County Executive Denny Wayne Robinson said the new fees will be based on square footage instead of construction costs. Robinson said the system was suggested by the county’s building inspector and comes from the International Code Council.

“I don’t foresee much of a difference to the average, average person, no,” Robinson said. “If you had some contractors that were lying about the cost of construction, it may affect them. But if they wasn’t, then it shouldn’t be, tell any difference.”

Robinson said the new schedule will take effect on March 1. The last update came in 2018. Robinson said the fees are determined by what the average cost of construction is for the size of whatever is being built.

Robinson said Sparta has adopted the same fee schedule and local officials are trying to work together so everything is implemented at the same time.

“It’s still based on cost of doing your home as it was before,” Robinson said. “But we had no way to verify what the cost of building was. Somebody may come in and build a thousand square foot and say it cost a hundred and fifty thousand dollars and somebody may come in with a two thousand square foot house and say it cost a hundred and fifty thousand dollars.”

Robinson said the county is confident that the increase will also bring in more revenue.
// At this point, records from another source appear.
(* ===== verification/UeventEpoll.v ===== *)
(** * uevent: which descriptor events are called back

    [uevent_handle_epoll] of [src/uevent/uevent.c] without workers, with user
    callbacks that are recorded: the calls made for the slots and masks epoll
    reported, in their order, and which events it takes out of epoll. *)

From S2P Require Import Prelude.
From S2P Require Import MinHeap.
From S2P Require Import MinHeapInv.
From S2P Require Import MinHeapOps.
From S2P Require Import Uevent.
From S2P Require Import UeventInv.
From S2P Require Import UeventSteps.
From S2P Require Import UeventOps.
From S2P Require Import UeventAdd.
From S2P Require Import UeventApi.
From S2P Require Import UeventDel.
From S2P Require Import UeventMoves.
From S2P Require Import UeventLoop.
From S2P Require Import UeventSpec.
From S2P Require Import UeventRecord.
From S2P Require Import UeventTimers.
Import MinHeap (mst, mh, nodes, capacity, minheap_t, minheap_node_t).
Import Uevent.

(** ** What a report means *)

(** After a report of [mask], the event is taken out of epoll: a one-shot event
    to which one of the four descriptor events happened. *)
Definition leaves E (mask : Z) : bool :=
  active_fd E && internal_should_auto_del_fd E (convert_from_epoll_events mask) && negb (pending_free E).

(** The effect of a report on the events, the timers apart. *)
Definition report (m : gmap loc uevent_t) (p : loc * Z) : gmap loc uevent_t :=
  let E := event_in m p.1 in if leaves E p.2 then <[p.1 := set_active_fd false E]> m else m.

(** The calls of a report: none once the event has been taken out of epoll. *)
Definition answer (m : gmap loc uevent_t) (p : loc * Z) : list call :=
  let E := event_in m p.1 in
  if active_fd E then heard (convert_from_epoll_events p.2) p.1 E else [].

(** The calls of a sequence of reports. *)
Fixpoint hears (m : gmap loc uevent_t) (l : list (loc * Z)) : list call :=
  match l with
  | [] => []
  | p :: l => answer m p ++ hears (report m p) l
  end.

(** For one event: the masks that reach it of those reported, all of them or
    the first ones up to the one that takes it out of epoll. *)
Fixpoint delivered E (masks : list Z) : list Z :=
  match masks with
  | [] => []
  | x :: masks => if active_fd E then x :: (if leaves E x then [] else delivered E masks) else []
  end.

(** The masks reported for [e]. *)
Definition masks_of (e : loc) (l : list (loc * Z)) : list Z := (filter (fun p => p.1 = e) l).*2.

Lemma masks_cons e p l : masks_of e (p :: l) = (if decide (p.1 = e) then [p.2] else []) ++ masks_of e l.
Proof. unfold masks_of. rewrite filter_cons. by case_decide. Qed.

Lemma delivered_off E l : active_fd E = false -> delivered E l = [].
Proof. intros H. destruct l; simpl; [done|by rewrite H]. Qed.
In other business, the county commission approved a resolution in support of a request for the state legislature to share real estate transfer taxes with the county where the taxes are collected. Commissioners voted in support of a new five-year contract providing telephone services for the county’s inmates. The commission also approved a resolution to surplus two commercial gas convection oven ranges from the jail.

Commissioners also voted to adjust the county’s usage of the Tennessee Consolidated Retirement System preventing contributions from going up half a percent when an employee crosses the maximum threshold for social security in a year. Finance Director Chad Marcum said this situation typically happens for a single employee near the end of the year and it creates a reporting issue, but the change would be inconsequential.